Requirement: For the listing below, return the line containing "Definition ICP_RINGSIZE_KILO_16 := 0x08.", the line containing "O => k_size", and all lines in between, exactly as written and nothing else.
Segment Start: Supplied information
Lemma get_orphan_bundle_ok pid b :
  owned b → (∀ n, alloc_ok n = true) →
  (∀ i, 0 <= i < nr → found (mask_of pid b) b i → sane_ring b i) →
  ∃ o b', get_orphan_bundle nr gap tx_rings asym_rings alloc_ok phys_to_virt pid b = Some ((0, Some o), b') ∧
    orphans (mask_of pid b) b o b'.
Proof.
  intros Ho Hall Hs. unfold get_orphan_bundle.
  destruct (kzalloc_run b) as (b1 & R1 & W1 & C1 & M1). rewrite (bind_Some _ _ _ _ _ R1), Hall. branch.
  destruct (kzalloc_run b1) as (b2 & R2 & W2 & C2 & M2). rewrite (bind_Some _ _ _ _ _ R2), Hall. branch.
  assert (same_book b b2) as Hb2 by by etrans.
  rewrite <- bind_assoc.
  rewrite (bind_Some _ _ _ _ _ (mask_of_run pid b2 (same_book_owned _ _ Hb2 Ho))).
  rewrite (mask_of_book pid b b2 Hb2). set (mask := mask_of pid b) in *.
  assert (csr b2 = csr b) as Ec by congruence. assert (mem b2 = mem b) as Em by congruence.
  assert (∀ i, found mask b2 i ↔ found mask b i) as Hf by (intros; unfold found; by rewrite Ec).
  assert (∀ i, 0 <= i < nr → found mask b2 i → sane_ring b2 i) as Hs2.
  { intros i Hi Hfi%Hf. unfold sane_ring. rewrite Ec, Em. by apply Hs. }
  destruct (collect_ok mask (rings nr) (Orphan 0 0 0 0 (λ _, RingBase 0 0 0)) b2) as (o1 & R3 & Hc).
  { intros i Hi%elem_of_seqZ. lia. }
  { intros i Hi%elem_of_seqZ. apply Hs2. lia. }
  rewrite (bind_Some _ _ _ _ _ R3). destruct (collected_good mask b2 o1 Hs2 Hc) as [Hg Hof].
  assert (∃ o b', (if negb (tx_mask o1 =? 0) || negb (rx_mask o1 =? 0)
    then check_orphan_ring nr gap o1 else ret o1) b2 = Some (o, b') ∧ checked o1 b2 o b') as (o & b' & R4 & K).
  { destruct (negb (tx_mask o1 =? 0) || negb (rx_mask o1 =? 0)).
    - apply check_loop_ok; [|done]. intros i Hi%elem_of_seqZ. lia.
    - exists o1, b2. split; [done|]. by apply checked_refl. }
  rewrite (bind_Some _ _ _ _ _ R4). exists o, b'. split; [done|]. destruct K as [T R G B A Zr Kp].
  assert (∀ i, of_orphan o i → of_orphan o1 i) as Hsub by (intros i [?|?]; [left|right]; auto).
  split; try done.
  - intros i Hi. rewrite <- Hf. apply Hof. auto.
  - by etrans.
  - by rewrite A, Ec.
  - intros i Hi Hfi Hn. apply Zr; [done| |done]. apply Hof. by rewrite Hf.
  - intros i Hi [Hn|Hoi].
    + rewrite Kp, Ec; [done..|]. left. rewrite Hof, Hf. naive_solver.
    + rewrite Kp, Ec; [done..|]. by right.
Qed.
(* ===== verification/UserRing.v ===== *)
(** * The rings of a process

    Models [uio_user_ring.c] and [adf_user_ETring_mgr_dp.c], the polling of
    [adf_user_transport_ctrl.c] and what they need of
    [adf_platform_common.h]: how a process puts messages on the rings the kernel
    lent it ([UioRings]) and takes the responses off.  The functions of the ring
    memory -- the copies and the words -- are those of [Ring].  A handle, a
    counter of requests in flight and a ring's memory are objects behind
    pointers; registers are at addresses of the mapped bundle. *)

From S2P Require Import Prelude Ring.

#[local] Open Scope Z_scope.
#[local] Open Scope qat_scope.

Module UserRing.

Definition CPA_STATUS_RETRY := -2.
Definition EMPTY_RING_SIG_WORD := 0x7f7f7f7f.
Definition ICP_RINGSIZE_KILO_1 := 0x04.
Definition ICP_RINGSIZE_KILO_16 := 0x08.
Definition ICP_RINGSIZE_MEG_4 := 0x10.
Definition MODULO_SHIFT_FOR_1K := 10.
Definition MODULO_SHIFT_FOR_16K := 14.
Definition MODULO_SHIFT_FOR_4M := 22.
Definition ICP_NO_RESPONSE_QUOTA := 10000.
Definition MIN_RESPONSES_PER_HEAD_WRITE := 32.
Definition ADF_MSG_SIZE_64_BYTES := 64.
Definition ADF_MSG_SIZE_128_BYTES := 128.
Definition ICP_ETR_MAX_RINGS_PER_BANK := 16.
Definition ICP_ADF_BYTES_PER_WORD := 4.

Definition ICP_ET_SIZE_TO_BYTES (size : Z) : Z := Z.shiftl 64 size.

Definition modulo (data shift : Z) : Z :=
  let div := Z.shiftr data shift in
  let mult := u32 (Z.shiftl div shift) in
  u32 (data - mult).

(** ** The size of a ring *)

(** [while (kbytes > 0)]: the number of rounds. *)
Fixpoint size_loop (fuel : nat) (kbytes k_size : Z) : Z :=
  match fuel with
  | O => k_size
  | S fuel => if 0 <? kbytes then size_loop fuel (Z.shiftr kbytes 1) (k_size + 1) else k_size
  end.

(** The size code, and [*modulo_value]. *)
Definition validateRingSize (num_msgs_on_ring msg_size_in_bytes : Z) : Z * Z :=
  let size_in_bytes := u32 (num_msgs_on_ring * msg_size_in_bytes) in
  let max_ring_bytes := ICP_ET_SIZE_TO_BYTES ICP_RINGSIZE_MEG_4 in
  if (num_msgs_on_ring <=? 0) || (msg_size_in_bytes <=? 0)
     || negb (modulo msg_size_in_bytes 4 =? 0)
  then (ICP_RINGSIZE_KILO_16, MODULO_SHIFT_FOR_16K)
  else if size_in_bytes <=? max_ring_bytes then
    let kbytes := Z.shiftr (u32 (size_in_bytes - 1)) MODULO_SHIFT_FOR_1K in
    let k_size := size_loop 33 kbytes 0 in
    (ICP_RINGSIZE_KILO_1 + k_size, MODULO_SHIFT_FOR_1K + k_size)
  else (ICP_RINGSIZE_MEG_4, MODULO_SHIFT_FOR_4M).

(** ** Handles *)

Inductive icp_resp_deliv_method :=
  ICP_RESP_TYPE_NONE | ICP_RESP_TYPE_IRQ | ICP_RESP_TYPE_POLL | ICP_RESP_TYPE_DELIMIT.

#[export] Instance icp_resp_deliv_method_eq_dec : EqDecision icp_resp_deliv_method.
Proof. solve_decision. Defined.

(** [struct adf_dev_ring_handle_s] *)
Record adf_dev_ring_handle_t := Handle {
  accel_dev : Z;  (** 0 for NULL *)
  bank_num : Z;
  bank_offset : Z;
  ring_num : Z;
  ring_size : Z;
  message_size : Z;
  callback : Z;
  resp : icp_resp_deliv_method;  (** how responses are delivered *)
  ring_virt_addr : Z;
  ring_phys_base_addr : Z;
  interrupt_user_mask : Z;
  pollingMask : Z;
  bank_data : Z;  (** the number of its bank *)
  head : Z;
  tail : Z;
  modulo_ : Z;  (** log2 of the ring in bytes *)
  ringResponseQuota : Z;
  pollingInProgress : Z;
  in_flight : Z;  (** address of the counter it shares with its pair *)
  max_requests_inflight : Z;
  coal_write_count : Z;
  min_resps_per_head_write : Z;
  csrTailOffset : Z;
  csr_addr : Z
}.

Definition set_head v h :=
  Handle (accel_dev h) (bank_num h) (bank_offset h) (ring_num h) (ring_size h) (message_size h)
    (callback h) (resp h) (ring_virt_addr h) (ring_phys_base_addr h) (interrupt_user_mask h)
    (pollingMask h) (bank_data h) v (tail h) (modulo_ h) (ringResponseQuota h)
    (pollingInProgress h) (in_flight h) (max_requests_inflight h) (coal_write_count h)
    (min_resps_per_head_write h) (csrTailOffset h) (csr_addr h).
Definition set_tail v h :=
  Handle (accel_dev h) (bank_num h) (bank_offset h) (ring_num h) (ring_size h) (message_size h)
    (callback h) (resp h) (ring_virt_addr h) (ring_phys_base_addr h) (interrupt_user_mask h)
    (pollingMask h) (bank_data h) (head h) v (modulo_ h) (ringResponseQuota h)
    (pollingInProgress h) (in_flight h) (max_requests_inflight h) (coal_write_count h)
    (min_resps_per_head_write h) (csrTailOffset h) (csr_addr h).
Definition set_quota v h :=
  Handle (accel_dev h) (bank_num h) (bank_offset h) (ring_num h) (ring_size h) (message_size h)
    (callback h) (resp h) (ring_virt_addr h) (ring_phys_base_addr h) (interrupt_user_mask h)
    (pollingMask h) (bank_data h) (head h) (tail h) (modulo_ h) v (pollingInProgress h)
    (in_flight h) (max_requests_inflight h) (coal_write_count h) (min_resps_per_head_write h)
    (csrTailOffset h) (csr_addr h).
Definition set_polling v h :=
  Handle (accel_dev h) (bank_num h) (bank_offset h) (ring_num h) (ring_size h) (message_size h)
    (callback h) (resp h) (ring_virt_addr h) (ring_phys_base_addr h) (interrupt_user_mask h)
    (pollingMask h) (bank_data h) (head h) (tail h) (modulo_ h) (ringResponseQuota h) v
    (in_flight h) (max_requests_inflight h) (coal_write_count h) (min_resps_per_head_write h)
    (csrTailOffset h) (csr_addr h).
Definition set_coal v h :=
  Handle (accel_dev h) (bank_num h) (bank_offset h) (ring_num h) (ring_size h) (message_size h)
    (callback h) (resp h) (ring_virt_addr h) (ring_phys_base_addr h) (interrupt_user_mask h)
    (pollingMask h) (bank_data h) (head h) (tail h) (modulo_ h) (ringResponseQuota h)
    (pollingInProgress h) (in_flight h) (max_requests_inflight h) v (min_resps_per_head_write h)
    (csrTailOffset h) (csr_addr h).
Definition set_csr_tail v h :=
  Handle (accel_dev h) (bank_num h) (bank_offset h) (ring_num h) (ring_size h) (message_size h)
    (callback h) (resp h) (ring_virt_addr h) (ring_phys_base_addr h) (interrupt_user_mask h)
    (pollingMask h) (bank_data h) (head h) (tail h) (modulo_ h) (ringResponseQuota h)
    (pollingInProgress h) (in_flight h) (max_requests_inflight h) (coal_write_count h)
    (min_resps_per_head_write h) v (csr_addr h).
Segment End: Supplied information
Finished task:
Definition ICP_RINGSIZE_KILO_16 := 0x08.
Definition ICP_RINGSIZE_MEG_4 := 0x10.
Definition MODULO_SHIFT_FOR_1K := 10.
Definition MODULO_SHIFT_FOR_16K := 14.
Definition MODULO_SHIFT_FOR_4M := 22.
Definition ICP_NO_RESPONSE_QUOTA := 10000.
Definition MIN_RESPONSES_PER_HEAD_WRITE := 32.
Definition ADF_MSG_SIZE_64_BYTES := 64.
Definition ADF_MSG_SIZE_128_BYTES := 128.
Definition ICP_ETR_MAX_RINGS_PER_BANK := 16.
Definition ICP_ADF_BYTES_PER_WORD := 4.

Definition ICP_ET_SIZE_TO_BYTES (size : Z) : Z := Z.shiftl 64 size.

Definition modulo (data shift : Z) : Z :=
  let div := Z.shiftr data shift in
  let mult := u32 (Z.shiftl div shift) in
  u32 (data - mult).

(** ** The size of a ring *)

(** [while (kbytes > 0)]: the number of rounds. *)
Fixpoint size_loop (fuel : nat) (kbytes k_size : Z) : Z :=
  match fuel with
  | O => k_size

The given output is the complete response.